» Exercise instructions:
Take each line of the listing that has the string "fits" and report it.
(Beginning of Records provided)
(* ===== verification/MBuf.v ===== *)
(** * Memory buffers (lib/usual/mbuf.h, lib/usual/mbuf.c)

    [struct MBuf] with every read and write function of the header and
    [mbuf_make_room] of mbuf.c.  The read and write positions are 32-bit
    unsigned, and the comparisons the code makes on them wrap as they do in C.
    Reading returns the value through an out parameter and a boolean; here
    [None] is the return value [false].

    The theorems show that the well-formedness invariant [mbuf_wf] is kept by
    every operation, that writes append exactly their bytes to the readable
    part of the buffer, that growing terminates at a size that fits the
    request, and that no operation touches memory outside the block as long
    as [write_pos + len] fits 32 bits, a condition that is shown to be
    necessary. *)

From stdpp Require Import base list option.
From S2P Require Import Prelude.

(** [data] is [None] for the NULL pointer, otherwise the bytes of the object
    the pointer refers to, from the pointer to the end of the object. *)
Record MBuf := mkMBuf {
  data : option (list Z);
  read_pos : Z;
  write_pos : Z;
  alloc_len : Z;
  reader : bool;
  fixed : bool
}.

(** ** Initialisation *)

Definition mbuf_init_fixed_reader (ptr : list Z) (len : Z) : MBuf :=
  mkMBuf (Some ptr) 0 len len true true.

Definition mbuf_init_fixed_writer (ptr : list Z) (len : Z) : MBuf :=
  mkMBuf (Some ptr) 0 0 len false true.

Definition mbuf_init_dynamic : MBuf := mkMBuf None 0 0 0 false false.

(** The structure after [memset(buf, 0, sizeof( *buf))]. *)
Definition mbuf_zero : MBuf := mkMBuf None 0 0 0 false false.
(End of Records provided)
(Beginning of Records provided)
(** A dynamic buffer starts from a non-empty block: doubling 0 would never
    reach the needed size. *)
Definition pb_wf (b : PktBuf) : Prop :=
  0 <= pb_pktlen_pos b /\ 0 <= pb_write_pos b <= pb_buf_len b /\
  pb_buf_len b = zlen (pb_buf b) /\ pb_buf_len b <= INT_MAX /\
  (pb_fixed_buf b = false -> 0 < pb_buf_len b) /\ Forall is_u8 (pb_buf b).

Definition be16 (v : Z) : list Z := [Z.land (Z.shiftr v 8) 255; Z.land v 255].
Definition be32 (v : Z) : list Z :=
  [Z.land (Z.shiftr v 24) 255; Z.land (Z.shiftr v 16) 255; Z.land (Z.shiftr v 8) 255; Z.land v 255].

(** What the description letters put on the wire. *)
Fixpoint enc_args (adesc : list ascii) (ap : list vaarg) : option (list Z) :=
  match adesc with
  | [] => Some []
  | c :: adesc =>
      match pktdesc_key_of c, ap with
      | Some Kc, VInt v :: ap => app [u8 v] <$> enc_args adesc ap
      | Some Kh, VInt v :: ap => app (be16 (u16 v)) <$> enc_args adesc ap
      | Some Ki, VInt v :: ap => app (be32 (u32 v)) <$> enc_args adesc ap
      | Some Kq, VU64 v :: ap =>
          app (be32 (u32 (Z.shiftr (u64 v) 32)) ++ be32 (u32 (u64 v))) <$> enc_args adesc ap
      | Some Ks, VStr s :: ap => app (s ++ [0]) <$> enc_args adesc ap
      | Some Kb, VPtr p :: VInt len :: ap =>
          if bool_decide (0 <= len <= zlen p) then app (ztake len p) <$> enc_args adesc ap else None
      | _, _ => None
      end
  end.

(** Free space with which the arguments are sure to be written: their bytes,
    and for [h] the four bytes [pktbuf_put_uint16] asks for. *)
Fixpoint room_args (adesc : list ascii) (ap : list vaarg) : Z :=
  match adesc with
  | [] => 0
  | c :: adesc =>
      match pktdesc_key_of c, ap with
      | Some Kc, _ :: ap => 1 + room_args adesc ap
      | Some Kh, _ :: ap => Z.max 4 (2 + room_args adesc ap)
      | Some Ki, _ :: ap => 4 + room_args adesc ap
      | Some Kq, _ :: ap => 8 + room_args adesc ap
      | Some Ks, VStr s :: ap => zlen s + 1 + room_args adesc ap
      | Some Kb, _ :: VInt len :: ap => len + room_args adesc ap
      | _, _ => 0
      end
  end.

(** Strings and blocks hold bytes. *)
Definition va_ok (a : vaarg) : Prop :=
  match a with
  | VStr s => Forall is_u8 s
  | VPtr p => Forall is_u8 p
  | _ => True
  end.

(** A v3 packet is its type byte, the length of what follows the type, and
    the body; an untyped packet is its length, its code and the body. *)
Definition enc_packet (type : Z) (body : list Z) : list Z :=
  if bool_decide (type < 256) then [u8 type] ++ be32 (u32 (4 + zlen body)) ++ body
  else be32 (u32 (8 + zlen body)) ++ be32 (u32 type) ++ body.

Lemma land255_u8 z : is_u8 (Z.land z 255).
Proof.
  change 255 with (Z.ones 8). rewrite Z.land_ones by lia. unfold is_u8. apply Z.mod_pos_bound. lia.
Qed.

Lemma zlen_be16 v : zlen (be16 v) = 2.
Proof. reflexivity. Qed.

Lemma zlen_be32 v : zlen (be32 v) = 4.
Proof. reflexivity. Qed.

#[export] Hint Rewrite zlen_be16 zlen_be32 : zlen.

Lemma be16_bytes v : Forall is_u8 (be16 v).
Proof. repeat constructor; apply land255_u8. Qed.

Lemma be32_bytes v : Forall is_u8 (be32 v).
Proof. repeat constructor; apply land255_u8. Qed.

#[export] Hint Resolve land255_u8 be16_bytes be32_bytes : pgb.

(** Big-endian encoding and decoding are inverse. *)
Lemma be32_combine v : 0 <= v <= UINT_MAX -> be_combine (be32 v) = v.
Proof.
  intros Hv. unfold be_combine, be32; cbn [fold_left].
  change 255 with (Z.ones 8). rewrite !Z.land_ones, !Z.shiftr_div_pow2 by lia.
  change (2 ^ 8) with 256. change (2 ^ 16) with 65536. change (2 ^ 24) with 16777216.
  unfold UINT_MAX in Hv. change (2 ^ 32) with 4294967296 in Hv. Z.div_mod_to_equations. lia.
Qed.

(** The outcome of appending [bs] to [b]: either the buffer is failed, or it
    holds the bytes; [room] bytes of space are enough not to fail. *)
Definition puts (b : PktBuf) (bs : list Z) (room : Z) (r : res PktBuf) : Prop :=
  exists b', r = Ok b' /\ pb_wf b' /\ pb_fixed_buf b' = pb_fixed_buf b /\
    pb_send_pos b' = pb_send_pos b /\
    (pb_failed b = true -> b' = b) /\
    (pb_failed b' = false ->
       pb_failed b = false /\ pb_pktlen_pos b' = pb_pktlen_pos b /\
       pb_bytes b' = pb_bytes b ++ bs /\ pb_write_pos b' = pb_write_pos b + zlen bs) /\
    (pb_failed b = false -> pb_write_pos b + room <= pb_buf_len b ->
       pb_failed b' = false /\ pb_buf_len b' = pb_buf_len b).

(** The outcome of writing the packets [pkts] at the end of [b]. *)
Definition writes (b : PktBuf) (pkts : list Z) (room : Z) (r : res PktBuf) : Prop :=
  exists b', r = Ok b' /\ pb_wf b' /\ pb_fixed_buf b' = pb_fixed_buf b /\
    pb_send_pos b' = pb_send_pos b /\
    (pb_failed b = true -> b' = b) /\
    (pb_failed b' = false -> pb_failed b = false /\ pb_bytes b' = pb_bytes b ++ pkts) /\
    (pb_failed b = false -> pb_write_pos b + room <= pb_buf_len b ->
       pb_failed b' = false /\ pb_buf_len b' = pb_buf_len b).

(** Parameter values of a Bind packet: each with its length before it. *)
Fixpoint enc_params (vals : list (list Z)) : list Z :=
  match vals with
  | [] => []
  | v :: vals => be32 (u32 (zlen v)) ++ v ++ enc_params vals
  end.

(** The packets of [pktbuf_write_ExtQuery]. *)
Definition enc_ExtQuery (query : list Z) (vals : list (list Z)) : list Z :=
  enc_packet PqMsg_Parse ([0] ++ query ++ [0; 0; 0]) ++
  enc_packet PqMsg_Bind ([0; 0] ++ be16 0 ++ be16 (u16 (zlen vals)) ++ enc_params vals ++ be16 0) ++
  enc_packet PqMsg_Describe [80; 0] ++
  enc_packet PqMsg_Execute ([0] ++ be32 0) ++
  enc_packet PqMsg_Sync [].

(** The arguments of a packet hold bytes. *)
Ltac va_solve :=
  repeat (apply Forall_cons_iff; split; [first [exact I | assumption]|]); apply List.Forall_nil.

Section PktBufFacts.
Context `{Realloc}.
(End of Records provided)
(Beginning of Records provided)
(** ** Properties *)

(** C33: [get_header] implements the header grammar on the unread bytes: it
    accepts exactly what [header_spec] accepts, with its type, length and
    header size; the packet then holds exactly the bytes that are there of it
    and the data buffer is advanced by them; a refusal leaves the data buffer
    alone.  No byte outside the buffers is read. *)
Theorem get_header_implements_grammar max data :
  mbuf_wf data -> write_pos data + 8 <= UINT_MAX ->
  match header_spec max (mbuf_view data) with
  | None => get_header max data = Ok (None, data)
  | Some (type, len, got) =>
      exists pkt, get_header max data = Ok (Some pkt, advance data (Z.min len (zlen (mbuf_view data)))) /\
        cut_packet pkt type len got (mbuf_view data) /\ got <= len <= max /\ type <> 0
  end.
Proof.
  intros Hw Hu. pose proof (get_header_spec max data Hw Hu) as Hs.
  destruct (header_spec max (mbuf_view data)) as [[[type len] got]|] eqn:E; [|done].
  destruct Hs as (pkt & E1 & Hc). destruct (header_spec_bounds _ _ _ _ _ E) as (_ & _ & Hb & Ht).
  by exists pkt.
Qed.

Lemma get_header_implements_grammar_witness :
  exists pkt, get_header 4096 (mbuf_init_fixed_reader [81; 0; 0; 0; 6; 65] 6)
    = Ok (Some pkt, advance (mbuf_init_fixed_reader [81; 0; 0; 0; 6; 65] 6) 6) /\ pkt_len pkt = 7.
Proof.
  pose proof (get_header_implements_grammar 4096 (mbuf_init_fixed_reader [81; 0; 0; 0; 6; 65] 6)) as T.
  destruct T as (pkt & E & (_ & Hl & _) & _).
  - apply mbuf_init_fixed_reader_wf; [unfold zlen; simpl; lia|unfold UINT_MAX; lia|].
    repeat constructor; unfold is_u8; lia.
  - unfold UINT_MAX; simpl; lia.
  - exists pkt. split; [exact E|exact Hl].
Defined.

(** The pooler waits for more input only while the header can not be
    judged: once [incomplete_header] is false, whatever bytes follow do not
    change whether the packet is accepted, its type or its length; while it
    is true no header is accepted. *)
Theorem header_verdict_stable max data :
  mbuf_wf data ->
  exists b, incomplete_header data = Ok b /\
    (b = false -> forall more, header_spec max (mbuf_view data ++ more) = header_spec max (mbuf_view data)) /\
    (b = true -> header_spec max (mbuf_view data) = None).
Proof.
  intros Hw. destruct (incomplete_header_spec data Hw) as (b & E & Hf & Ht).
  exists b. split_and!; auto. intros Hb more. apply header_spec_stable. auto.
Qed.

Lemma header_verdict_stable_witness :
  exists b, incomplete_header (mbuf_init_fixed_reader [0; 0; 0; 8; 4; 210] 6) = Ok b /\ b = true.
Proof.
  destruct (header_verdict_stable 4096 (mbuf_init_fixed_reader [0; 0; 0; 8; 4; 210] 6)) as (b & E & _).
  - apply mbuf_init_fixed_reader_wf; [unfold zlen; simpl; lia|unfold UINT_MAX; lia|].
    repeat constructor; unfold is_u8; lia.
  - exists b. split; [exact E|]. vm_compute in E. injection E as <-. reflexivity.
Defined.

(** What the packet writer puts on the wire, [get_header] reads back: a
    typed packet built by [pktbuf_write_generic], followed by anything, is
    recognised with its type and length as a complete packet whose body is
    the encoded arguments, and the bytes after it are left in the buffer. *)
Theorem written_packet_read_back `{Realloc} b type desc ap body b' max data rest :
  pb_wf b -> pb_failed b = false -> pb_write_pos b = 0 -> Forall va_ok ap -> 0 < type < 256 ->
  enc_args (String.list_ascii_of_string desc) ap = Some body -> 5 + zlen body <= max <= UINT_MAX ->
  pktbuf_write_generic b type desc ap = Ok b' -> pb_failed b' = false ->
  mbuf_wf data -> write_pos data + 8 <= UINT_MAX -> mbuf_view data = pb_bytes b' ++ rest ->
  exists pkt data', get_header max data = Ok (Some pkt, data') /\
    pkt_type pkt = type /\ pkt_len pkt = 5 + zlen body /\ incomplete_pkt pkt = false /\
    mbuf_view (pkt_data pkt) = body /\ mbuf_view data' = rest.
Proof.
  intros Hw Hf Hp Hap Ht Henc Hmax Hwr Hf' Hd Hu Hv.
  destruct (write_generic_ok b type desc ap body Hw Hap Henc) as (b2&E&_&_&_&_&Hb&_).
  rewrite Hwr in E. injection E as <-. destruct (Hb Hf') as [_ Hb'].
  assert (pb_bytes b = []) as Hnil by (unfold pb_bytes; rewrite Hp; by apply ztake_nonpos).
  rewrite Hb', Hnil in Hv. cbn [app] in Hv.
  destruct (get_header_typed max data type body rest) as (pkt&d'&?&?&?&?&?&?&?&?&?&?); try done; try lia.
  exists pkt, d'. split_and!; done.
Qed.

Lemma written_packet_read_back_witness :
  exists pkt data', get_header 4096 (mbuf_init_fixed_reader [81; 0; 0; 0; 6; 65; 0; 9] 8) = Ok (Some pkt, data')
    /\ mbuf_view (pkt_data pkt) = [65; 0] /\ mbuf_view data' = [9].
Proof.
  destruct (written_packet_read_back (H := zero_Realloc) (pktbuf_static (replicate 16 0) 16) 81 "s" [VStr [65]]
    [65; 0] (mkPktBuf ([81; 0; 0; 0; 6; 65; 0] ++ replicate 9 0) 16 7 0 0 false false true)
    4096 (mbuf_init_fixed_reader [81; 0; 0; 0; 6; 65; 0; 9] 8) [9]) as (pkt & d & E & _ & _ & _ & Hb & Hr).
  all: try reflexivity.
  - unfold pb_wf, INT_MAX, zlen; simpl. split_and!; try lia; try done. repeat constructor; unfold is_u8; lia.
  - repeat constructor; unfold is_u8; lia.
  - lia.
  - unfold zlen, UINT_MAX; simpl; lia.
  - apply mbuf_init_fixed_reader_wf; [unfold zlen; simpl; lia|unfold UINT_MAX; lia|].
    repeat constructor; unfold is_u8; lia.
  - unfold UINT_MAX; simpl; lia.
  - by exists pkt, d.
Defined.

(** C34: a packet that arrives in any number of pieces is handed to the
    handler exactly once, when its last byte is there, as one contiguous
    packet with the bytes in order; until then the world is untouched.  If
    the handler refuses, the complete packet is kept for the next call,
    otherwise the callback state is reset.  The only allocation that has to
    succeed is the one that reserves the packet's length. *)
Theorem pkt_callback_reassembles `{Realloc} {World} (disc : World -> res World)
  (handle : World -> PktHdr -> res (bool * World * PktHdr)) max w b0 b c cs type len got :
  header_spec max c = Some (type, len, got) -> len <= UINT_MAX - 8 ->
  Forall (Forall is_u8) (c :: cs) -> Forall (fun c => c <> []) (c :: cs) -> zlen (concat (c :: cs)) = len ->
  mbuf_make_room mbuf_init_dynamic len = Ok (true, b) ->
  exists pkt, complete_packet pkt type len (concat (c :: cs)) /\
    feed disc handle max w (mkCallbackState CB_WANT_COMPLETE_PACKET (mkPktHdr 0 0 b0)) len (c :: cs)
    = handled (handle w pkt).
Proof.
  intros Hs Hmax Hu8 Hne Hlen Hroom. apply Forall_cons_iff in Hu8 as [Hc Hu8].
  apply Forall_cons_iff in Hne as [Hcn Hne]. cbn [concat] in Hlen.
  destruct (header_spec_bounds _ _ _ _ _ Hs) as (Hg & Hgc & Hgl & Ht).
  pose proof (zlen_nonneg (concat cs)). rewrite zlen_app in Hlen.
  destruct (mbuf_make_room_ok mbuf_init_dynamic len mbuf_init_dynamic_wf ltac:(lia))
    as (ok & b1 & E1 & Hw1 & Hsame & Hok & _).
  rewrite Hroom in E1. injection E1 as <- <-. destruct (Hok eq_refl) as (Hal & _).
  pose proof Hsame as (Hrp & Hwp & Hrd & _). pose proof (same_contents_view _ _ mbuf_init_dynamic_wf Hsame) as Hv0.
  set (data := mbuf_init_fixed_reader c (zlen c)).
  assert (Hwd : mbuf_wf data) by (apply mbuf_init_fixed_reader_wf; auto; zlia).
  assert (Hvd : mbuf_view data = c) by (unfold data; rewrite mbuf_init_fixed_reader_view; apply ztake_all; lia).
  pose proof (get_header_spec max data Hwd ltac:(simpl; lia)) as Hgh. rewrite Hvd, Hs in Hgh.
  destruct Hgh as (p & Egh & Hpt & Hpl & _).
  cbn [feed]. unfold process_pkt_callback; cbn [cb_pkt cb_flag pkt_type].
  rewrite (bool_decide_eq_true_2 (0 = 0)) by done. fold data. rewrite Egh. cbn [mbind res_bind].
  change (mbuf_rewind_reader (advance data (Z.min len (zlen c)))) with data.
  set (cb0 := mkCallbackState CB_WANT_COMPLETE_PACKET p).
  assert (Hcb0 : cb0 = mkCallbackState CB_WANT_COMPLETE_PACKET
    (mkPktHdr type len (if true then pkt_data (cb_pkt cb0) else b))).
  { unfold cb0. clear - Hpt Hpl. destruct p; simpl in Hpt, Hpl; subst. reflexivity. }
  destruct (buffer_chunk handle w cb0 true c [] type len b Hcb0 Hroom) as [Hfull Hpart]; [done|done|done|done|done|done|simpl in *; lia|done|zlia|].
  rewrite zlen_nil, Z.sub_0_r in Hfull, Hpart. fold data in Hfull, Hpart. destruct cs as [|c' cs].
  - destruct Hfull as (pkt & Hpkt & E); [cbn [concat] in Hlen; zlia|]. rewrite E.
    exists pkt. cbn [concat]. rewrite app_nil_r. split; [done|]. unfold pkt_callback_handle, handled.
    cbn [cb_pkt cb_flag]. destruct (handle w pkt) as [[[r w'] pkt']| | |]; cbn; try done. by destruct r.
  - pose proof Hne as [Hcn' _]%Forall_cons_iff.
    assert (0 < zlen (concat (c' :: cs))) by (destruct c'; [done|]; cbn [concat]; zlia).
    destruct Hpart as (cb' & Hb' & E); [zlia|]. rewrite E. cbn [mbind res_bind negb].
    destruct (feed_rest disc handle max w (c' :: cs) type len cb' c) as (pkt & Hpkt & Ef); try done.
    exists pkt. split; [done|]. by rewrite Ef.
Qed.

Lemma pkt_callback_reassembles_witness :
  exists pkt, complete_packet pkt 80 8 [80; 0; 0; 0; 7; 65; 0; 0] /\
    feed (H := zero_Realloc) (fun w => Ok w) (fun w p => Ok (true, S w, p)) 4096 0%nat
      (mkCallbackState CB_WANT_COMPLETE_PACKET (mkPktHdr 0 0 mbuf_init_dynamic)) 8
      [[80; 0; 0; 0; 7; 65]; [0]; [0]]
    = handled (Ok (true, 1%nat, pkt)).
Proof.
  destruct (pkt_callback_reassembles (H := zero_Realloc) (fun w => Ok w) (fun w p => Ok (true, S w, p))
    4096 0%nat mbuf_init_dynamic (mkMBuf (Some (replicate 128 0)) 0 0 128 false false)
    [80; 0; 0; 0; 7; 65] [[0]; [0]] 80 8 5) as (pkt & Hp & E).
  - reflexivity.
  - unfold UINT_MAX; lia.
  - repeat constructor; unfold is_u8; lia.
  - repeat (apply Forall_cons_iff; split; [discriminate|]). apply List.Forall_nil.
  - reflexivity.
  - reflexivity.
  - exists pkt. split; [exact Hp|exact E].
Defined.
(End of Records provided)
» Output of the task:
    part of the buffer, that growing terminates at a size that fits the
    as [write_pos + len] fits 32 bits, a condition that is shown to be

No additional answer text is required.